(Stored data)
(* ===== verification/ClusterApply.v ===== *)
(** * Applying a workspace to the cluster ([src/kubernetes/client_apply.rs] with
    [client_apply/startup_gate.rs], [envoy_filter.rs])

    [apply_desired] brings the objects of a workspace to what the builder wants:
    inputs, identities, network policy, routes and the workload. What the builder
    wants is an argument ([DesiredResources], made by [Builder]): an object that is only sent is a
    [Manifest], its metadata with its JSON. Many requests are made at once; a schedule
    says how those of two methods alternate, so that the theorems hold for every
    interleaving, whatever the server answers.

    A new workload is created early, with a gate: every container mounts a ConfigMap
    that does not exist yet, so that none of them starts before it is created. *)
From S2P Require Import Prelude Text Json Quota Templates Workspaces Errors ShrinkOperation Quantity Database Reconcile Names WorkspaceResponse WorkloadApply KubeApi ShrinkCluster ClusterLifecycle.

(** ** What is wanted *)
Record Manifest := mkManifest { mf_metadata : ObjectMeta; mf_object : Value }.

(** [compressed_config_files] is given by its outcome. *)
Record InjectionMaterialization := mkInjections {
  im_environment_secret : Manifest;
  im_file_secret : Manifest;
  im_environment_config_map : Manifest;
  im_file_config_map : Manifest;
  im_compressed : result string Manifest;
}.

Record DesiredResources := mkDesired {
  dr_namespace : Manifest;
  dr_service : Manifest;
  dr_internal_ssh_service : option Manifest;
  dr_service_account : option Manifest;
  dr_cluster_role_binding : option Manifest;
  dr_stateful_set : StatefulSet;
  dr_scratch_claim : option Claim;
  dr_network_policy : Manifest;
  dr_injections : InjectionMaterialization;
  dr_workspace_config : Manifest;
  dr_ssh_identity : Manifest;
  dr_web_shell_ingress : option Manifest;
  dr_web_shell_envoy_filter : option Manifest;
}.

Definition MISSING_NAME : string := "desired Kubernetes object has no metadata.name".
Definition IDENTITY_MISMATCH : string := "desired Kubernetes resources do not match the persisted workspace runtime identity".
Definition SET_PENDING : string := "waiting for an immutable workspace StatefulSet to be recreated".
Definition SCRATCH_PENDING : string := "waiting for temporary scratch PVC removal or concurrent creation".
Definition NO_PRECONDITIONS : Preconditions := mkPreconditions None None.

* [Exercise directions]: Would you write out all of the data exactly as given?

* [Solution for this task]:
(* ===== verification/ClusterApply.v ===== *)
(** * Applying a workspace to the cluster ([src/kubernetes/client_apply.rs] with
    [client_apply/startup_gate.rs], [envoy_filter.rs])

    [apply_desired] brings the objects of a workspace to what the builder wants:
    inputs, identities, network policy, routes and the workload. What the builder
    wants is an argument ([DesiredResources], made by [Builder]): an object that is only sent is a
    [Manifest], its metadata with its JSON. Many requests are made at once; a schedule
    says how those of two methods alternate, so that the theorems hold for every
    interleaving, whatever the server answers.

    A new workload is created early, with a gate: every container mounts a ConfigMap
    that does not exist yet, so that none of them starts before it is created. *)
From S2P Require Import Prelude Text Json Quota Templates Workspaces Errors ShrinkOperation Quantity Database Reconcile Names WorkspaceResponse WorkloadApply KubeApi ShrinkCluster ClusterLifecycle.

(** ** What is wanted *)
Record Manifest := mkManifest { mf_metadata : ObjectMeta; mf_object : Value }.

(** [compressed_config_files] is given by its outcome. *)
Record InjectionMaterialization := mkInjections {
  im_environment_secret : Manifest;
  im_file_secret : Manifest;
  im_environment_config_map : Manifest;
  im_file_config_map : Manifest;
  im_compressed : result string Manifest;
}.

Record DesiredResources := mkDesired {
  dr_namespace : Manifest;
  dr_service : Manifest;
  dr_internal_ssh_service : option Manifest;
  dr_service_account : option Manifest;
  dr_cluster_role_binding : option Manifest;
  dr_stateful_set : StatefulSet;
  dr_scratch_claim : option Claim;
  dr_network_policy : Manifest;
  dr_injections : InjectionMaterialization;
  dr_workspace_config : Manifest;
  dr_ssh_identity : Manifest;
  dr_web_shell_ingress : option Manifest;
  dr_web_shell_envoy_filter : option Manifest;
}.

Definition MISSING_NAME : string := "desired Kubernetes object has no metadata.name".
Definition IDENTITY_MISMATCH : string := "desired Kubernetes resources do not match the persisted workspace runtime identity".
Definition SET_PENDING : string := "waiting for an immutable workspace StatefulSet to be recreated".
Definition SCRATCH_PENDING : string := "waiting for temporary scratch PVC removal or concurrent creation".
Definition NO_PRECONDITIONS : Preconditions := mkPreconditions None None.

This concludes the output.